Intimate partner violence is notoriously underreported and correctly diagnosed at hospitals only around a quarter of the time, but a new method provides a more realistic picture of which groups of women are most affected, even when their cases go unrecorded. PURPLE, an algorithm developed by researchers at Cornell and the Massachusetts Institute of Technology, estimates how often underreported health conditions occur in different demographic groups. Using hospital data, the researchers showed that PURPLE can better quantify which groups of women are most likely to experience intimate partner violence compared with methods that do not correct for underreporting.

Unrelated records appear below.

Definition add_if (b : bool) (p : problem) : list problem := if b then [p] else [].
Fixpoint host_problems (i : Z) (names : gset string) (l : list OpsHosts.Host) : list problem :=
  match l with
  | [] => []
  | h :: l =>
      let n := OpsHosts.h_name h in
      if bool_decide (n = ""%string) then NoHostName i :: host_problems (i + 1) names l
      else add_if (bool_decide (n ∈ names)) (DupHost i n) ++ host_problems (i + 1) ({[n]} ∪ names) l
  end.
Fixpoint device_problems (i : Z) (serials : gset string) (l : list Device) : list problem :=
  match l with
  | [] => []
  | d :: l =>
      let s := dv_serial d in
      if bool_decide (s = ""%string) then NoSerial i :: device_problems (i + 1) serials l
      else add_if (bool_decide (s ∈ serials)) (DupSerial i s) ++ add_if (negb (serialRe s)) (BadSerial i s) ++
           device_problems (i + 1) ({[s]} ∪ serials) l
  end.
(** A check of every element of a list, with its index. *)
Fixpoint each {A} (f : Z → A → list problem) (i : Z) (l : list A) : list problem :=
  match l with [] => [] | x :: l => f i x ++ each f (i + 1) l end.
Definition enum_fields (c : Config) : list (string * string * list string) :=
  [("ui.mouse", ui_mouse (ui c), ["none"; "cell"; "all"]); ("ui.tab_bar", ui_tab_bar (ui c), ["top"; "bottom"; "off"]);
   ("flash.stage_mode", f_stage_mode (flash c), ["scp"; "build_on_host"; "local"]);
   ("console.line_endings", c_endings (console c), ["lf"; "cr"; "crlf"]);
   ("logs.colorize_by", l_colorize (logs c), ["serial"; "source"; "none"]);
   ("telemetry.age_format", t_age (telemetry c), ["relative"; "absolute"]);
   ("telemetry.batt_unit", t_unit (telemetry c), ["V"; "mV"])]%string.
Definition validateStructural (c : Config) : list problem :=
  add_if (negb (Schema c =? 0) && negb (Schema c =? SchemaVersion)) (BadSchema (Schema c)) ++
  host_problems 0 ∅ (hosts c) ++
  device_problems 0 ∅ (devices c) ++
  each (λ i a, add_if (bool_decide (parseOffset (ar_offset a) = None)) (BadOffset i (ar_name a) (ar_offset a)))
    0 (b_artifacts (build c)) ++
  add_if (bool_decide (parseOffset (f_nvs (flash c)) = None)) (BadNVS (f_nvs (flash c))) ++
  each (λ _ '(field, v, allowed), add_if (negb (oneOf v allowed)) (NotOneOf field v)) 0 (enum_fields c) ++
  each (λ i sp, add_if (negb (knownPaneKind (OpsShell.s_kind sp))) (BadPane i (OpsShell.s_kind sp))) 0 (ui_startup (ui c)) ++
  add_if (HasPrefix "/" (c_log_dir (console c))) (AbsLogDir (c_log_dir (console c))).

The new method was developed by Divya Shanmugam, formerly a doctoral student at MIT who will join Cornell Tech as a postdoctoral researcher this fall, and Emma Pierson, the Andrew H. and Ann R. Tisch Assistant Professor of computer science at the Jacobs Technion-Cornell Institute at Cornell Tech and in the Cornell Ann S.

Bowers College of Computing and Information Science. The researchers describe their approach in "Quantifying Disparities in Intimate Partner Violence: a Machine Learning Method to Correct for Underreporting," published in npj Women's Health . "Often we care about how commonly a disease occurs in one population versus another, because it can help us target resources to the groups who need it most," Pierson said.

"The challenge is, many diseases are underdiagnosed. Underreporting is intimately bound up w.